Cyclisme

Wout van Aert absent du championnat de Belgique, ça change quoi ?

Wout van Aert, blessé au genou, a renoncé à défendre son titre national ce dimanche à Middelkerke. Le forfait inattendu d'un des grands favoris, cela change évidemment la donne.

Van Aert, c'était l'épouvantail de ce National. Un sprint massif ? Une échappé d'hommes forts formés dans le vent ? Peu importe le scénario, il était l'homme à battre. Son absence est forcément une sacrée épine hors du pied de la concurrence. Ils ne sont pas nombreux dans le peloton, ceux qui auraient pu se présenter sereinement sur la Westendelaan en compagnie du maillot vert du dernier Dauphiné.

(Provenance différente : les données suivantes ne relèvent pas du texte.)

(** An upload without the column [Region], on a server with an active file. *)
Definition upload_without_region : Upload :=
  mkUpload "sales.csv"
    (Readable
       (mkFrame
          ["Sale_ID"; "Date"; "Units_Sold"; "Price_Per_Unit"; "Revenue";
           "Sales_Channel"] [])).

(** The active dataset of the examples, as a frame and as a server. *)
Definition active_frame : Frame := mkFrame required_columns table_example.

Definition active_server : Server :=
  mkServer {[ DATA_FILE := Readable active_frame ]}
    (mkDataProcessor DATA_FILE (Some active_frame)).

(** A file name that needs no cleaning. *)
Definition keep_name (name : string) : string := name.





(** The records that a call for a page returns; none when it raises. *)
Definition page_data (df : DataFrame) (per_page : Z) (name sort_order : string)
  (page : nat) : list TableRow.t :=
  match get_table_data (Some df) (Z.of_nat page) per_page name sort_order with
  | Ok t => Table.data t
  | Raise _ => []
  end.


(** The global processor holds what a fresh load of the data file gives. *)
Definition in_sync (server : Server) : Prop :=
  processor server = new_processor (files server) DATA_FILE.

(** * Properties *)

(** ** Filtering *)










(** ** Sorting *)

Section SortBy.
Context {A : Type} (leb : A -> A -> bool).


Lemma insert_by_perm (x : A) (l : list A) :
  Permutation (Polars.insert_by leb x l) (x :: l).
Proof.
  induction l as [| y l IH]; simpl; [reflexivity |].
  destruct (leb x y); [reflexivity |].
  rewrite IH. apply perm_swap.
Qed.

Le chat parti, les souris vont pouvoir danser à la Côte. Le raccourci est peut-être un peu rapide.

Une équipe en plus pour tenter d'éviter le sprint, une opportunité de plus pour les attaquants ?

Première conséquence, sans doute la plus évidente, la formation Jumbo-Visma va devoir revoir son plan de bataille. Plus question de jouer la carte défensive pour favoriser un sprint de van Aert. Nathan Van Hooydonck, Tiesj Benoot et Tosh Van der Sande auraient du protéger leur leader, ils auront carte blanche. Et si le vent souffle assez fort (et dans la bonne direction), ils seront sans doute bien placés avant d'aborder la ligne droite des Moeren. Même avec van Aert ce trio aurait dû être attentif, mais sans lui ils devront tenter de forcer la décision.

Privé de pur sprinter le Wolfpack va devoir attaquer. Quick Step - Alpha Vinyl, spécialistes des bordures, se découvrira sans doute avec moins de retenue. Remco Evenepoel, Yves Lampaert et consorts peuvent tout faire exploser. L'auraient-ils fait au risque d'emmener le multiple champion du monde cyclocross sur le porte-bagage ? "On espère qu'il y ait du vent. Sinon, on devra faire un truc spécial. J'ai déjà gagné à près de la mer à La Panne, tu ne sais jamais ce qu'il va se passer", a commenté Lampaert 2e place dans le chrono.

Avec ou sans Wout, la tactique ne sera donc pas la même. "Avec la présence de Wout van Aert, je pense que beaucoup l'auraient regardé", analyse Gérard Bulens. Pour notre consultant la rivalité entre plusieurs équipes, Lotto-Soudal et Alpecin par exemple pourrait "ouvrir une porte à des coureurs puissants qui peuvent résister à un retour final du peloton". "Dans ce scénario, je pense à Philippe Gilbert et à sa science de la course et à un Remco totalement libéré."

Plus de pression sur les sprinters ?

L'absence de Wout van Aert va peut-être aussi jouer sur le plan mental. A l'image d'un Remco Evenepoel, quand il est au départ WVA attire les regards, magnétise l'attention. Il ne sera pas là à Middelkerke et la pression qu'il aurait assumé sur ses larges épaules va retomber sur celles des autres favoris. Conscients qu'ils se voient offrir une chance quasi unique de briguer le "plus beau maillot du peloton" (dixit van Aert).

La manière dont Arnaud De Lie (20 ans et 1ère participation), Jasper Phlilipsen (24 ans), Gerben Thijssen (24 ans), Quinten Hermans (26 ans) ou encore Sacha Weemaes (24 ans) vont gérer la situation et le stress qui en découle aura forcément une influence sur leur résultat final. Pour un Tim Merlier (29 ans), la donne est un peu différente. Ce maillot, il l'a déjà gagné et il possède un peu plus d'expérience.